EXERCISE GOAL: Would you please set down the entries below exactly as shown?

[Saved data entries]
§

Definition suggestion : string :=
  "The requested tool could not be automatically created. Please try a different tool name or provide more context.".

(** Decimal digits of an array index or string position. *)
Fixpoint digits_aux (fuel n : nat) (acc : string) : string :=
  match fuel with
  | O => acc
  | S f =>
      let acc' := String (ascii_of_nat (48 + n mod 10)) acc in
      if (n <? 10)%nat then acc' else digits_aux f (n / 10) acc'
  end.

Definition index_key (n : nat) : string := digits_aux (S n) n "".

Fixpoint indexed {A} (i : nat) (l : list A) : list (string * A) :=
  match l with
  | [] => []
  | x :: r => (index_key i, x) :: indexed (S i) r
  end.

(** The own enumerable properties copied by an object spread [{...v}]:
    an object's own keys (a ["__proto__"] key included, as a data
    property), an array's indices, a string's characters; nothing for
    [undefined], [null], booleans and numbers. *)
Definition spread (v : jsval) : list (string * jsval) :=
  match v with
  | JObj kvs => kvs
  | JArr l => indexed 0 l
  | JStr s => indexed 0 (map (fun c => JStr (String c EmptyString)) (list_ascii_of_string s))
  | _ => []
  end.

(** [{...result, _evolution: {newTool, evolutionId, duration}}]: the
    literal's own properties are defined, not assigned, so
    [_evolution] replaces a spread key of that name in place. *)
Definition with_evolution (result : jsval) (r : Orchestrator.evolve_result) (duration : jsval) : jsval :=
  let meta := JObj [("newTool", JBool true);
                    ("evolutionId", JStr (Orchestrator.evolutionId r));
                    ("duration", duration)] in
  JObj (obj_put "_evolution" meta (spread result)).

Definition evolution_error (R : registry_env) (name m : string) : jsval :=
  error_response R [("error", JStr "Tool evolution error"); ("toolName", JStr name);
                    ("message", JStr m)].

Definition evolveAndExecute (R : registry_env) (name : string) (args : jsval) : exc jsval :=
  match evolve_outcome R with
  | Exn m => Ok (evolution_error R name m)
  | Ok r =>
      if negb (Orchestrator.success r) then
        Ok (error_response R
              [("error", JStr "Tool evolution failed"); ("toolName", JStr name);
               ("reason", opt_str (Orchestrator.error r));
               ("stage", opt_str (Orchestrator.stage r));
               ("suggestion", JStr suggestion)])
      else
        match registerTool R with
        | Exn m => Ok (evolution_error R name m)
        | Ok _ =>
            match dynamic_execute R name args with
            | Exn m => Ok (evolution_error R name m)
            | Ok result => Ok (with_evolution result r (evolve_duration R))
            end
        end
  end.

Definition execute (R : registry_env) (name : string) (args : jsval) (ctx : context) : exc jsval :=
  if existsb (String.eqb name) (builtin_names R) then builtin_exec R name args
  else if dynamic_has R name then dynamic_execute R name args
  else
    let shouldEvolve :=
      match autoEvolve ctx with Some false => false | _ => true end && autoEvolveEnabled R in
    if shouldEvolve then evolveAndExecute R name args
    else Exn ("Tool not found: " ++ name).

(** [ToolRegistry.register/unregister/get/has] over the [builtinTools]
    map (an insertion-ordered association list) and the dynamic
    registry. *)
Record tool_spec := ToolSpec {
  ts_name : option string;
  ts_description : option string;
  ts_inputSchema : option schema;
  ts_handler : option (jsval -> exc jsval);
  ts_category : option string;
  ts_requiresAuth : option jsval
}.

Record tool_def := ToolDef {
  td_name : string;
  td_description : string;
  td_inputSchema : schema;
  td_handler : jsval -> exc jsval;
  td_category : string;
  td_requiresAuth : bool;
  td_isBuiltin : bool
}.

Definition builtin_map := list (string * tool_def).

Fixpoint lookup (k : string) (m : builtin_map) : option tool_def :=
  match m with
  | [] => None
  | (k', v) :: r => if String.eqb k k' then Some v else lookup k r
  end.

§

ANSWER SECTION:
Definition suggestion : string :=
  "The requested tool could not be automatically created. Please try a different tool name or provide more context.".

(** Decimal digits of an array index or string position. *)
Fixpoint digits_aux (fuel n : nat) (acc : string) : string :=
  match fuel with
  | O => acc
  | S f =>
      let acc' := String (ascii_of_nat (48 + n mod 10)) acc in
      if (n <? 10)%nat then acc' else digits_aux f (n / 10) acc'
  end.

Definition index_key (n : nat) : string := digits_aux (S n) n "".

Fixpoint indexed {A} (i : nat) (l : list A) : list (string * A) :=
  match l with
  | [] => []
  | x :: r => (index_key i, x) :: indexed (S i) r
  end.

(** The own enumerable properties copied by an object spread [{...v}]:
    an object's own keys (a ["__proto__"] key included, as a data
    property), an array's indices, a string's characters; nothing for
    [undefined], [null], booleans and numbers. *)
Definition spread (v : jsval) : list (string * jsval) :=
  match v with
  | JObj kvs => kvs
  | JArr l => indexed 0 l
  | JStr s => indexed 0 (map (fun c => JStr (String c EmptyString)) (list_ascii_of_string s))
  | _ => []
  end.

(** [{...result, _evolution: {newTool, evolutionId, duration}}]: the
    literal's own properties are defined, not assigned, so
    [_evolution] replaces a spread key of that name in place. *)
Definition with_evolution (result : jsval) (r : Orchestrator.evolve_result) (duration : jsval) : jsval :=
  let meta := JObj [("newTool", JBool true);
                    ("evolutionId", JStr (Orchestrator.evolutionId r));
                    ("duration", duration)] in
  JObj (obj_put "_evolution" meta (spread result)).

Definition evolution_error (R : registry_env) (name m : string) : jsval :=
  error_response R [("error", JStr "Tool evolution error"); ("toolName", JStr name);
                    ("message", JStr m)].

Definition evolveAndExecute (R : registry_env) (name : string) (args : jsval) : exc jsval :=
  match evolve_outcome R with
  | Exn m => Ok (evolution_error R name m)
  | Ok r =>
      if negb (Orchestrator.success r) then
        Ok (error_response R
              [("error", JStr "Tool evolution failed"); ("toolName", JStr name);
               ("reason", opt_str (Orchestrator.error r));
               ("stage", opt_str (Orchestrator.stage r));
               ("suggestion", JStr suggestion)])
      else
        match registerTool R with
        | Exn m => Ok (evolution_error R name m)
        | Ok _ =>
            match dynamic_execute R name args with
            | Exn m => Ok (evolution_error R name m)
            | Ok result => Ok (with_evolution result r (evolve_duration R))
            end
        end
  end.

Definition execute (R : registry_env) (name : string) (args : jsval) (ctx : context) : exc jsval :=
  if existsb (String.eqb name) (builtin_names R) then builtin_exec R name args
  else if dynamic_has R name then dynamic_execute R name args
  else
    let shouldEvolve :=
      match autoEvolve ctx with Some false => false | _ => true end && autoEvolveEnabled R in
    if shouldEvolve then evolveAndExecute R name args
    else Exn ("Tool not found: " ++ name).

(** [ToolRegistry.register/unregister/get/has] over the [builtinTools]
    map (an insertion-ordered association list) and the dynamic
    registry. *)
Record tool_spec := ToolSpec {
  ts_name : option string;
  ts_description : option string;
  ts_inputSchema : option schema;
  ts_handler : option (jsval -> exc jsval);
  ts_category : option string;
  ts_requiresAuth : option jsval
}.

Record tool_def := ToolDef {
  td_name : string;
  td_description : string;
  td_inputSchema : schema;
  td_handler : jsval -> exc jsval;
  td_category : string;
  td_requiresAuth : bool;
  td_isBuiltin : bool
}.

Definition builtin_map := list (string * tool_def).

Fixpoint lookup (k : string) (m : builtin_map) : option tool_def :=
  match m with
  | [] => None
  | (k', v) :: r => if String.eqb k k' then Some v else lookup k r
  end.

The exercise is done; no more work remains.